• _What you will do_: Take every line from the records below that includes the word "Python".

• _Dataset excerpts_:

◆ ◆ ◆ ◆

(** * cura/Settings/ExtruderStack.py

    A shallow embedding of [ExtruderStack] and of the part of its
    collaborators that it calls, followed by the properties of property
    resolution ([getProperty]), of linking ([setNextStack], [deserialize])
    and of [_getMachineDefinition].

    Python objects live in a store and are named by references; the methods
    that mutate objects are written in a state monad over that store, the
    read-only ones are functions of the store. *)

From Stdlib Require Import ZArith Lia.
From stdpp Require Import base option list gmap strings pretty.

Local Open Scope string_scope.

(** ** Python values *)

Module Py.

(** The values a setting property can hold ([Any] in the source). *)
Inductive PyVal : Type :=
| PyNone
| PyBool (b : bool)
| PyInt (z : Z)
| PyStr (s : string).

Global Instance PyVal_eq_dec : EqDecision PyVal.
Proof. solve_decision. Defined.

(** [bool(v)], as used by [if not v]. *)
Definition truthy (v : PyVal) : bool :=
  match v with
  | PyNone => false
  | PyBool b => b
  | PyInt z => negb (Z.eqb z 0)
  | PyStr s => negb (String.eqb s EmptyString)
  end.

(** [str(v)]. *)
Definition str (v : PyVal) : string :=
  match v with
  | PyNone => "None"
  | PyBool true => "True"
  | PyBool false => "False"
  | PyInt z => pretty z
  | PyStr s => s
  end.

(** [v is not None]. *)
Definition is_not_None (v : PyVal) : bool :=
  match v with
  | PyNone => false
  | _ => true
  end.

(** [v != s] for a string literal [s]: only a string can be equal to it. *)
Definition ne_str (v : PyVal) (s : string) : bool :=
  match v with
  | PyStr s' => negb (String.eqb s' s)
  | _ => true
  end.

End Py.
Export Py.

(** ** Objects and the store *)

(** References to [ExtruderStack] and to [GlobalStack] objects. *)
Abbreviation eref := nat (only parsing).
Abbreviation gref := nat (only parsing).

(** One configuration layer of a stack: the property values it holds, by
    setting key and property name. *)
Abbreviation Container := (gmap (string * string) PyVal) (only parsing).

(** The attributes of an [ExtruderStack] object: [self.id], the metadata
    dictionary, the layers, and [self._next_stack]. *)
Record ExtruderStack : Type := mkExtruderStack {
  es_id : string;
  es_metadata : gmap string string;
  es_containers : list Container;
  es_next_stack : option gref
}.

(** The attributes of a parent stack that the sub-unit reads: [stack.id],
    its layers, [stack.extruders] (keyed by position; the key [None] is
    Python's [None], the position of a sub-unit that has none) and the
    machine definition its accessor returns. *)
Record GlobalStack : Type := mkGlobalStack {
  gs_id : string;
  gs_containers : list Container;
  gs_extruders : gmap (option string) eref;
  gs_definition : string
}.

(** Calls made on the collaborators, most recent last. *)
Inductive Call : Type :=
| CallSetNextStack (self : eref) (stack : gref)
| CallAddExtruder (stack : gref) (self : eref)
| CallAddMetaDataEntry (self : eref) (key value : string)
| CallRegisterExtruder (self : eref) (machine_id : string)
| CallDeserialize (self : eref) (contents : string).

(** The store: the objects, the two singletons ([ContainerRegistry] and
    [ExtruderManager]) and the record of the calls made so far. *)
Record Store : Type := mkStore {
  extruder_stacks : gmap eref ExtruderStack;
  global_stacks : gmap gref GlobalStack;
  container_registry : list gref;
  extruder_manager : gmap eref string;
  calls : list Call
}.

Inductive Exception : Type :=
| NoGlobalStackError (message : string).

Inductive Outcome (A : Type) : Type :=
| Return (a : A)
| Raise (e : Exception).
Arguments Return {A} a.
Arguments Raise {A} e.

(** A computation on the store. It yields no result ([None]) only where the
    store holds a reference to no object, which Python excludes. An
    exception keeps the changes made before it was raised. *)
Definition M (A : Type) : Type := Store -> option (Outcome A * Store).

Definition ret {A : Type} (a : A) : M A :=
  fun s => Some (Return a, s).

Definition raise {A : Type} (e : Exception) : M A :=
  fun s => Some (Raise e, s).

Definition bind {A B : Type} (m : M A) (k : A -> M B) : M B :=
  fun s =>
    match m s with
    | Some (Return a, s') => k a s'
    | Some (Raise e, s') => Some (Raise e, s')
    | None => None
    end.

Global Instance M_ret : MRet M := @ret.
Global Instance M_bind : MBind M := fun A B k m => bind m k.

Definition get_extruder (self : eref) : M ExtruderStack :=
  fun s => match extruder_stacks s !! self with
           | Some this => Some (Return this, s)
           | None => None
           end.

Definition get_global (stack : gref) : M GlobalStack :=
  fun s => match global_stacks s !! stack with
           | Some g => Some (Return g, s)
           | None => None
           end.

Definition set_extruder (self : eref) (this : ExtruderStack) : M unit :=
  fun s => Some (Return tt,
                 mkStore (<[self := this]> (extruder_stacks s)) (global_stacks s)
                         (container_registry s) (extruder_manager s) (calls s)).

Definition set_global (stack : gref) (g : GlobalStack) : M unit :=
  fun s => Some (Return tt,
                 mkStore (extruder_stacks s) (<[stack := g]> (global_stacks s))
                         (container_registry s) (extruder_manager s) (calls s)).

Definition log_call (c : Call) : M unit :=
  fun s => Some (Return tt,
                 mkStore (extruder_stacks s) (global_stacks s)
                         (container_registry s) (extruder_manager s) (calls s ++ [c])).

Definition get_extruder_manager : M (gmap eref string) :=
  fun s => Some (Return (extruder_manager s), s).

Definition set_extruder_manager (m : gmap eref string) : M unit :=
  fun s => Some (Return tt,
                 mkStore (extruder_stacks s) (global_stacks s)
                         (container_registry s) m (calls s)).

Definition get_container_registry : M (list gref) :=
  fun s => Some (Return (container_registry s), s).

Definition get_global_stacks : M (gmap gref GlobalStack) :=
  fun s => Some (Return (global_stacks s), s).

(** ** The collaborators *)

(** Modelled from the spec: [ContainerStack.getProperty], the base lookup
    that [super().getProperty] reaches. It is missing from the sources; the
    spec has it resolve (key, property) across the stack's own layers: the
    first layer that holds a value other than [None] gives the result, and
    the result is [None] where no layer does. *)
Fixpoint ContainerStack_getProperty (containers : list Container)
    (key property_name : string) : PyVal :=
  match containers with
  | [] => PyNone
  | c :: rest =>
      match c !! (key, property_name) with
      | Some v =>
          if is_not_None v then v
          else ContainerStack_getProperty rest key property_name
      | None => ContainerStack_getProperty rest key property_name
      end
  end.

(** Modelled from the spec: the parent's [getProperty], missing from the
    sources; the spec gives the parent "the same property-resolution
    contract as a generic layered stack". *)
Definition GlobalStack_getProperty (g : GlobalStack)
    (key property_name : string) : PyVal :=
  ContainerStack_getProperty (gs_containers g) key property_name.

(** Modelled from the spec: the parent's machine-definition accessor,
    missing from the sources. *)
Definition GlobalStack_getMachineDefinition (g : GlobalStack) : M string :=
  ret (gs_definition g).

(** Modelled from the spec: [getMetaDataEntry(name)] of the base stack,
    missing from the sources: a metadata read, [None] where the entry is
    absent. *)
Definition getMetaDataEntry (this : ExtruderStack) (name : string)
    : option string :=
  es_metadata this !! name.

(** [getMetaDataEntry(name, default)]. *)
Definition getMetaDataEntry_default (this : ExtruderStack)
    (name default : string) : string :=
  match getMetaDataEntry this name with
  | Some v => v
  | None => default
  end.

(** Modelled from the spec: [addMetaDataEntry(name, value)] of the base
    stack, missing from the sources: "metadata write". *)
Definition addMetaDataEntry (self : eref) (key value : string) : M unit :=
  log_call (CallAddMetaDataEntry self key value);;
  this ← get_extruder self;
  set_extruder self
    (mkExtruderStack (es_id this) (<[key := value]> (es_metadata this))
                     (es_containers this) (es_next_stack this)).

(** Modelled from the spec: [ContainerStack.setNextStack], missing from the
    sources: "store the parent reference as this sub-unit's sole parent". *)
Definition ContainerStack_setNextStack (self : eref) (stack : gref) : M unit :=
  log_call (CallSetNextStack self stack);;
  this ← get_extruder self;
  set_extruder self
    (mkExtruderStack (es_id this) (es_metadata this)
                     (es_containers this) (Some stack)).

(** [ContainerStack.getNextStack]: reads [self._next_stack]. *)
Definition ContainerStack_getNextStack (self : eref) : M (option gref) :=
  this ← get_extruder self;
  ret (es_next_stack this).

(** Modelled from the spec: the parent's [addExtruder], missing from the
    sources: it adds the sub-unit to the parent's collection, which is
    addressed by position. *)
Definition GlobalStack_addExtruder (stack : gref) (extruder : eref) : M unit :=
  log_call (CallAddExtruder stack extruder);;
  e ← get_extruder extruder;
  g ← get_global stack;
  set_global stack
    (mkGlobalStack (gs_id g) (gs_containers g)
                   (<[getMetaDataEntry e "position" := extruder]> (gs_extruders g))
                   (gs_definition g)).

(** Modelled from the spec: [ExtruderManager.registerExtruder], missing
    from the sources: it records the (sub-unit, parent identifier) pair; a
    sub-unit is registered with one parent at a time. *)
Definition ExtruderManager_registerExtruder (self : eref)
    (machine_id : string) : M unit :=
  log_call (CallRegisterExtruder self machine_id);;
  m ← get_extruder_manager;
  set_extruder_manager (<[self := machine_id]> m).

◆ ◆ ◆ ◆

• _The answer_:
    Python objects live in a store and are named by references; the methods
(** ** Python values *)
    Python's [None], the position of a sub-unit that has none) and the
    store holds a reference to no object, which Python excludes. An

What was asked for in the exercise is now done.